DIRECTIONS
Where in the records does the word "PDict" occur? Copy each line in which it does.

----------

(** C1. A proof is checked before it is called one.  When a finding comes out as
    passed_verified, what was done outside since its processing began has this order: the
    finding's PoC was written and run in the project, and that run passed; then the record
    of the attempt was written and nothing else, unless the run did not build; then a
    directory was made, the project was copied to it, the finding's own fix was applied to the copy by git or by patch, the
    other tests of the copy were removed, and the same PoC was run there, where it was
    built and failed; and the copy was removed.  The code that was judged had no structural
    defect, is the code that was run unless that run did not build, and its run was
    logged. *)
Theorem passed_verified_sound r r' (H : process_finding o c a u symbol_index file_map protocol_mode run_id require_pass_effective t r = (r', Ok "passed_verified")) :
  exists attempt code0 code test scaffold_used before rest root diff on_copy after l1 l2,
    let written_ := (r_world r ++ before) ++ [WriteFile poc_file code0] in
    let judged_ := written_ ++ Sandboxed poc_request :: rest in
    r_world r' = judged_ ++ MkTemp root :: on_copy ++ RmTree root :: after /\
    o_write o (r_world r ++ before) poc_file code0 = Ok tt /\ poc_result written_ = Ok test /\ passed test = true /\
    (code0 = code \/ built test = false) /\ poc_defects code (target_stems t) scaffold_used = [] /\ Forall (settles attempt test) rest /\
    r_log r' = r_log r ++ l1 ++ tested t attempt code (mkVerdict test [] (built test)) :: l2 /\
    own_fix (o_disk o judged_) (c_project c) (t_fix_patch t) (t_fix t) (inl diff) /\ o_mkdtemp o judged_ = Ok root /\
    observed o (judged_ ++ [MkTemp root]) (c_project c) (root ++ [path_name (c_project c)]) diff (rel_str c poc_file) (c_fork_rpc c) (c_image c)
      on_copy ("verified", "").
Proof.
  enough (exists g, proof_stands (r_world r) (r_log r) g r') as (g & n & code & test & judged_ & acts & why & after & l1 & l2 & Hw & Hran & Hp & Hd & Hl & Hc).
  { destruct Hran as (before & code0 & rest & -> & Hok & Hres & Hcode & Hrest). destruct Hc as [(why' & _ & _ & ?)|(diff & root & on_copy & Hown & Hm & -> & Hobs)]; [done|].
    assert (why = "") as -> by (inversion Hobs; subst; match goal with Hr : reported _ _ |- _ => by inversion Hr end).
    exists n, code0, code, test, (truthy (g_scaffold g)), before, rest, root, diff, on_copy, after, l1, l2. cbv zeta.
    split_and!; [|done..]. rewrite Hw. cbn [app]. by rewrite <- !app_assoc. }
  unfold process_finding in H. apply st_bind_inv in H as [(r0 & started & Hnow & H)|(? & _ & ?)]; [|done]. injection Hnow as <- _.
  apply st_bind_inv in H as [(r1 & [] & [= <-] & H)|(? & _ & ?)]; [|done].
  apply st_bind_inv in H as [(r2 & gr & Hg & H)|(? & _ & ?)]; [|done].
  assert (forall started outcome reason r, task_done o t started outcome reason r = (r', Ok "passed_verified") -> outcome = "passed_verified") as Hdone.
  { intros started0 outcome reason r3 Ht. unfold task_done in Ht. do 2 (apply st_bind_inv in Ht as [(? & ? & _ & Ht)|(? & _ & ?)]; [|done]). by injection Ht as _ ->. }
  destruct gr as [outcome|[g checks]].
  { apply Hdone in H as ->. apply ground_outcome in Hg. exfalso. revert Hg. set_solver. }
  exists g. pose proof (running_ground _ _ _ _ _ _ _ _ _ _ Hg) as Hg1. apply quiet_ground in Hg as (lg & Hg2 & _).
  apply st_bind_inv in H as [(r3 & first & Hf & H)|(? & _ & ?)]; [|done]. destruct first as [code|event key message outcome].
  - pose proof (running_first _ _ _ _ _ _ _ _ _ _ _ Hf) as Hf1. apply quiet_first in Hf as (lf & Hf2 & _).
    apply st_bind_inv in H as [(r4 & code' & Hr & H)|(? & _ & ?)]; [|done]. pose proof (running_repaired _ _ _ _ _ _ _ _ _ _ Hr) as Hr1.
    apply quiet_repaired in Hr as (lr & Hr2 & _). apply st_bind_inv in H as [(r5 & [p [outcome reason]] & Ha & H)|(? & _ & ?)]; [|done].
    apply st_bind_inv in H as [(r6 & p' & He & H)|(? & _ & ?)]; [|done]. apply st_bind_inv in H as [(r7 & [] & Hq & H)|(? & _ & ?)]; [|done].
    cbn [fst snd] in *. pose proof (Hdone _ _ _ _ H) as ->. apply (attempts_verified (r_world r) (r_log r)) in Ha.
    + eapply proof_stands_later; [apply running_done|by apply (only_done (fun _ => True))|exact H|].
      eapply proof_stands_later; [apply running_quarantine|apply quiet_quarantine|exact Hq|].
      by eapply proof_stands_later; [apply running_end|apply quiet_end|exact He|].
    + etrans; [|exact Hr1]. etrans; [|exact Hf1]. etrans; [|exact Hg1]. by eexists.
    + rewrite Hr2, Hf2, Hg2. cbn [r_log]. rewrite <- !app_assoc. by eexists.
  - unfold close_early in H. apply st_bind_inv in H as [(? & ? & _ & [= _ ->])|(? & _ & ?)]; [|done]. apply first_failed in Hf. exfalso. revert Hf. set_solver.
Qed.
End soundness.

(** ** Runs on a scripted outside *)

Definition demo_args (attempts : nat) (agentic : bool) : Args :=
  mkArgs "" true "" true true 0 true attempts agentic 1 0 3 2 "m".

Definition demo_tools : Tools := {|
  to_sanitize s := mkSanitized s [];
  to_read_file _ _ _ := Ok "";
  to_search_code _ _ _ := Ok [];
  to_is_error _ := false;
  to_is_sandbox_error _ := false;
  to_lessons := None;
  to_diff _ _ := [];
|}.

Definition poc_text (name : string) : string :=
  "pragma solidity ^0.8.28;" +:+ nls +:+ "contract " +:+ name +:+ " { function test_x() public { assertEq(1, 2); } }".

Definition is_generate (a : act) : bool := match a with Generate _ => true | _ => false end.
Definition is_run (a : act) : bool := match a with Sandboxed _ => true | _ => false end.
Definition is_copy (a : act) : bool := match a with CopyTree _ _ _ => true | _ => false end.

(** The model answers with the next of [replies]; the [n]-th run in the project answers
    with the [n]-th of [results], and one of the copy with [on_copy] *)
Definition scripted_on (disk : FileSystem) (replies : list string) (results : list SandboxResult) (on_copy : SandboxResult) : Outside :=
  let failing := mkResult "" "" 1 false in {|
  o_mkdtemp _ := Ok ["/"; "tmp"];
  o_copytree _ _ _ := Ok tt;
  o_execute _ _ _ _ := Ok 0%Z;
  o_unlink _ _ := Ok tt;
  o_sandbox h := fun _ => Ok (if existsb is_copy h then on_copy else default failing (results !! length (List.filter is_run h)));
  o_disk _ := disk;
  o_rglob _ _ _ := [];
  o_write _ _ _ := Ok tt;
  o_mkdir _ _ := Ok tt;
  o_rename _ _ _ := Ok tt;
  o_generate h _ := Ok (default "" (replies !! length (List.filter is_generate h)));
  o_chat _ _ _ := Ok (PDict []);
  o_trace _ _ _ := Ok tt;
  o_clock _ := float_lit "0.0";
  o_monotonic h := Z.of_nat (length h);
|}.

----------

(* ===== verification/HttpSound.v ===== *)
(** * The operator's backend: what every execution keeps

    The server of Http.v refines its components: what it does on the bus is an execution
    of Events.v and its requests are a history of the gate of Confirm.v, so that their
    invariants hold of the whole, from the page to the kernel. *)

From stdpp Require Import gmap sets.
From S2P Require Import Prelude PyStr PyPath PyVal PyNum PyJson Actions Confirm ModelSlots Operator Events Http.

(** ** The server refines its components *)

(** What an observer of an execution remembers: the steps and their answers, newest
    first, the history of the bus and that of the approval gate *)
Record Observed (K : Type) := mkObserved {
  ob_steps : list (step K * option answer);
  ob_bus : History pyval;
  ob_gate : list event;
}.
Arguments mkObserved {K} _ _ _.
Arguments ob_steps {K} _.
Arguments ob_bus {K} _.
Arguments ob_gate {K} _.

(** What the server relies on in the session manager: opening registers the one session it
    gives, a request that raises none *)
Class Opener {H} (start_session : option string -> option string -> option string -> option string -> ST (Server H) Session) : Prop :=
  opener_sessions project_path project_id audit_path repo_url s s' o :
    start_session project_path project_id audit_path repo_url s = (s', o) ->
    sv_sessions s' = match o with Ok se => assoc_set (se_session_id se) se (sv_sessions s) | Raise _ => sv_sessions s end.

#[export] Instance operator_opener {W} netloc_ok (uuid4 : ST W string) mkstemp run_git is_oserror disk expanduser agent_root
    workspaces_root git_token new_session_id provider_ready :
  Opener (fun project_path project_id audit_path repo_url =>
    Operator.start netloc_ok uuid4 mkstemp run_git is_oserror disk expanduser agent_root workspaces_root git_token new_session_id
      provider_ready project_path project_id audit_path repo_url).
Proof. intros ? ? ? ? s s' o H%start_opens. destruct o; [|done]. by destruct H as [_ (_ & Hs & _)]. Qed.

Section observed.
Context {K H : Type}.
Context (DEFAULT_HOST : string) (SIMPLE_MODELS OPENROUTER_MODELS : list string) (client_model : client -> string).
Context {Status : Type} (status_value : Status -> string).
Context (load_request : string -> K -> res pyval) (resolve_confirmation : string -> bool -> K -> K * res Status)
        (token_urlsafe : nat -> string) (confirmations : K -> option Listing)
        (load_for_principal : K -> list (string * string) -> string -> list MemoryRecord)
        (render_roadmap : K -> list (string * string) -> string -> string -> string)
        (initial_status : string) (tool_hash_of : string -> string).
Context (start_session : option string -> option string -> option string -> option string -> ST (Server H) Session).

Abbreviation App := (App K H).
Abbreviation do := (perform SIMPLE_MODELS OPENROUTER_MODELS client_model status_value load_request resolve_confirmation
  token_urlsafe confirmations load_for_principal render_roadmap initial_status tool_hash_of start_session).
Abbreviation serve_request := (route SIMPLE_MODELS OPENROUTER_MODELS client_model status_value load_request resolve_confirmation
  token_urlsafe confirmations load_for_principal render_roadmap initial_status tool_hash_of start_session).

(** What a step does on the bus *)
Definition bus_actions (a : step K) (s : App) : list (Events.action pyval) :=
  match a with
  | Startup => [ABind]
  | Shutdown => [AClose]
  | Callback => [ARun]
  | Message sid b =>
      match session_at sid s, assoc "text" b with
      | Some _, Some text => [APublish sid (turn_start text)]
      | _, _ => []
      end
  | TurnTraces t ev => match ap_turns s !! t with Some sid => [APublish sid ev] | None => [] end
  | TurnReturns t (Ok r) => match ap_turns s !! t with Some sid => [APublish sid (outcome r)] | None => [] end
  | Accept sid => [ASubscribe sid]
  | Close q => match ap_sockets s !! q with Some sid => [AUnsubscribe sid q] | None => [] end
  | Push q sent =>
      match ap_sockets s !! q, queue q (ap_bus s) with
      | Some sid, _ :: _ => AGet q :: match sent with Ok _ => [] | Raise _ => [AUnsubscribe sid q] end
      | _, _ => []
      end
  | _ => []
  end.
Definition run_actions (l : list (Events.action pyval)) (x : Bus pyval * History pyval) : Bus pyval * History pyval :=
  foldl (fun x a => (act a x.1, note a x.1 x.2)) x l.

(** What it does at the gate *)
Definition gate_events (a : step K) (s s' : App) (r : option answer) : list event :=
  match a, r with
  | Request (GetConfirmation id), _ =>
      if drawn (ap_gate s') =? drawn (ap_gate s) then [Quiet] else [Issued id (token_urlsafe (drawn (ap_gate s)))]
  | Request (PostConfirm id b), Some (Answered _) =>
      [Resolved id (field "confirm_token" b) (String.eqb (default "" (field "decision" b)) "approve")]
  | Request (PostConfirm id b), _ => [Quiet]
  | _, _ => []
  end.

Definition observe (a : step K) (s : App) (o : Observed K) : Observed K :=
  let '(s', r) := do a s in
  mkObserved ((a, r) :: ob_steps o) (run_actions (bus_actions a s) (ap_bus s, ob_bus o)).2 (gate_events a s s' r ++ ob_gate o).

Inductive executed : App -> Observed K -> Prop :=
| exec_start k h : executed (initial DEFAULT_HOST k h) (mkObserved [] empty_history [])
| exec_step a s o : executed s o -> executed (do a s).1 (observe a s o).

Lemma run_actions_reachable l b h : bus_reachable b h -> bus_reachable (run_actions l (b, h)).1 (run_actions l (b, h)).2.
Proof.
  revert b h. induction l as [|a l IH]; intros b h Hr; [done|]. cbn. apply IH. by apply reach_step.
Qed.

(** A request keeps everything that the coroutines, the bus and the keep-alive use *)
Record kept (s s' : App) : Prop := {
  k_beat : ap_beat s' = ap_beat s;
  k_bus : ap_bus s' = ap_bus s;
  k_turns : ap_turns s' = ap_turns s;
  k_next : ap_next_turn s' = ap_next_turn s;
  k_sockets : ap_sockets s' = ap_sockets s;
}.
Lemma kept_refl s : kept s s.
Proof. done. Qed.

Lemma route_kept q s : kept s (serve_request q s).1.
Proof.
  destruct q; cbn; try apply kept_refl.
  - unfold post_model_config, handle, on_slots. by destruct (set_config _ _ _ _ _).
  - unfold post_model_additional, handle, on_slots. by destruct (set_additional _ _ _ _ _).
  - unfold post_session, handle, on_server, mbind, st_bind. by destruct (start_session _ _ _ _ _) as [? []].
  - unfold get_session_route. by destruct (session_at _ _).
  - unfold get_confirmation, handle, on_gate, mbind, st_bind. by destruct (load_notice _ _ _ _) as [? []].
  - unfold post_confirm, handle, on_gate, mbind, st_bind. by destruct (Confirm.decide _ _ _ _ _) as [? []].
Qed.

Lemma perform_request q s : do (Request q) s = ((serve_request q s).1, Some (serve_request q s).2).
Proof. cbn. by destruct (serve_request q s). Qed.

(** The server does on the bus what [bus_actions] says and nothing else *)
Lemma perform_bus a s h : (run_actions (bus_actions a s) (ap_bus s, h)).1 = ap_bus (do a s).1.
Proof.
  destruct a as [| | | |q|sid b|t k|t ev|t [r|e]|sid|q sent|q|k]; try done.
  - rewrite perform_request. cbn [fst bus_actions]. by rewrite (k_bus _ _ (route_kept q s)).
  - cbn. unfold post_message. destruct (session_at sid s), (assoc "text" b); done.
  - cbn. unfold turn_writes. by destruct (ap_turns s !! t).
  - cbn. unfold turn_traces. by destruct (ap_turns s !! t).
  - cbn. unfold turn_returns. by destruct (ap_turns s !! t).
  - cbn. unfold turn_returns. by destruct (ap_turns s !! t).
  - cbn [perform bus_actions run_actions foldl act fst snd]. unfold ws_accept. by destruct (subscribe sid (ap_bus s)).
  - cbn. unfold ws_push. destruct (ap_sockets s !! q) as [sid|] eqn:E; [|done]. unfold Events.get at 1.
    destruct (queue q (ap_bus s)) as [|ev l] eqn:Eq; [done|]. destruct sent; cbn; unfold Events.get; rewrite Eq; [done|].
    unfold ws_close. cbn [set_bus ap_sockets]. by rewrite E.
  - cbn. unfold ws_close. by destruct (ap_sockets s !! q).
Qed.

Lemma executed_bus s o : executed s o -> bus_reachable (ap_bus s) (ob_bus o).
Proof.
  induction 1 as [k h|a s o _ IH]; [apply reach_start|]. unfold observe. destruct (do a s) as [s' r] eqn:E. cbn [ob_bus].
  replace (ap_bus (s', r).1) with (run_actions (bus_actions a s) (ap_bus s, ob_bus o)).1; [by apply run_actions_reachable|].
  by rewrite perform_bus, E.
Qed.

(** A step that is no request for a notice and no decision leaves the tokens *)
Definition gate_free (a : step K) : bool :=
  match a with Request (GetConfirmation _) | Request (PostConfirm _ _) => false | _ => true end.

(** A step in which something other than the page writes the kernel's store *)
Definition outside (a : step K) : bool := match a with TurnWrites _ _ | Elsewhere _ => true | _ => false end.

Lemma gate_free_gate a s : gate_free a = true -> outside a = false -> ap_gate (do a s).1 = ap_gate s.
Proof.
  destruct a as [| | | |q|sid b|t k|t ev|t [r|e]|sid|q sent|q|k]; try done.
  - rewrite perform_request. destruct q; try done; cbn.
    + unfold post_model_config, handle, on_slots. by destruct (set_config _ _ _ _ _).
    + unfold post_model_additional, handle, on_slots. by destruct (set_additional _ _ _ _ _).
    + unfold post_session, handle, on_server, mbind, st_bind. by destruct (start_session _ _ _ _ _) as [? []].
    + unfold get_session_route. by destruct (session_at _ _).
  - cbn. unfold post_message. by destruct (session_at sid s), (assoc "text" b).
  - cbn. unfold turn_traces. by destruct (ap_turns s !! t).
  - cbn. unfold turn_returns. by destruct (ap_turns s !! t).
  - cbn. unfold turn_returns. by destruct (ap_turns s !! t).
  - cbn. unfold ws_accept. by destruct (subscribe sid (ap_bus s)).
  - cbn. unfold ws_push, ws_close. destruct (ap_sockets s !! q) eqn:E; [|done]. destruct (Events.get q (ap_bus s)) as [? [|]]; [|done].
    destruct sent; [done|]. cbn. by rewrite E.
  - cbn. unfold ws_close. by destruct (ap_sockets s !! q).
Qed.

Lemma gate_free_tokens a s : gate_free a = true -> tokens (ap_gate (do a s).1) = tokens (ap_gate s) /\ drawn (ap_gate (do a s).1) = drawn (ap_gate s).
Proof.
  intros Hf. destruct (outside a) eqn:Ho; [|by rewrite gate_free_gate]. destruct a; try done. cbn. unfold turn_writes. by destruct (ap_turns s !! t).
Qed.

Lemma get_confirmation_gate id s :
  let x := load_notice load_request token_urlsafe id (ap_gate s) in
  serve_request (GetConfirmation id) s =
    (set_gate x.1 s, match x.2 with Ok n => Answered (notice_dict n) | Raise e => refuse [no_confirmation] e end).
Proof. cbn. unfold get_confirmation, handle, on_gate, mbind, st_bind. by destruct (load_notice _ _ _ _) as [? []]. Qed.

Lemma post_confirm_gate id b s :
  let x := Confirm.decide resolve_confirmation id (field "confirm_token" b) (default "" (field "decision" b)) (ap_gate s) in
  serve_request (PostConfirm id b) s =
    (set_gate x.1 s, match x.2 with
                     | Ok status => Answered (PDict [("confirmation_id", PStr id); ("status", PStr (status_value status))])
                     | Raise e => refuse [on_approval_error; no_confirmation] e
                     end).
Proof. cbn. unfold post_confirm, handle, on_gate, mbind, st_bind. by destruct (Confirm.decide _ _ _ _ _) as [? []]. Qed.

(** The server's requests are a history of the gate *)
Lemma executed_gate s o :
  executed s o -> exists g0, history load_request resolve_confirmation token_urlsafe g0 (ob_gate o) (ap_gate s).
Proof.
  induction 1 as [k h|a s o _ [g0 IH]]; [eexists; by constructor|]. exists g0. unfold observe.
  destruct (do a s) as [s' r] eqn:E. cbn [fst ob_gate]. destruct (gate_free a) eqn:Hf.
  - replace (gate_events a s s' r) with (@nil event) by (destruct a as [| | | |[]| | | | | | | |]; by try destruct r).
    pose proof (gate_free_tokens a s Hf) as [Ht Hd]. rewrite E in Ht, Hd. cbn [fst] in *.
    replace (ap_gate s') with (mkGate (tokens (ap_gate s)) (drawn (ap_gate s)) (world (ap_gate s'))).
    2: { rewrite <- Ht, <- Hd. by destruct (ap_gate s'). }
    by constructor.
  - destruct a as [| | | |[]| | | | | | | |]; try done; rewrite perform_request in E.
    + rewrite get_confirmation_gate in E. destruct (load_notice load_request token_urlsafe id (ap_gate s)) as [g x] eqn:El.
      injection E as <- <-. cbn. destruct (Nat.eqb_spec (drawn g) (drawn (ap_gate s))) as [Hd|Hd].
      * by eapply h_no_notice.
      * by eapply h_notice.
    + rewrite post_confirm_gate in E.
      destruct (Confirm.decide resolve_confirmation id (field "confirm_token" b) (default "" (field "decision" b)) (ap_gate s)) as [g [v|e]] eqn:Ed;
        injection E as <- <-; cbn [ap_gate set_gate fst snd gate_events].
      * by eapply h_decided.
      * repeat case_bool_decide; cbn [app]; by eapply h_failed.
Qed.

----------

RESPONSE TO THE EXERCISE
  o_chat _ _ _ := Ok (PDict []);
                     | Ok status => Answered (PDict [("confirmation_id", PStr id); ("status", PStr (status_value status))])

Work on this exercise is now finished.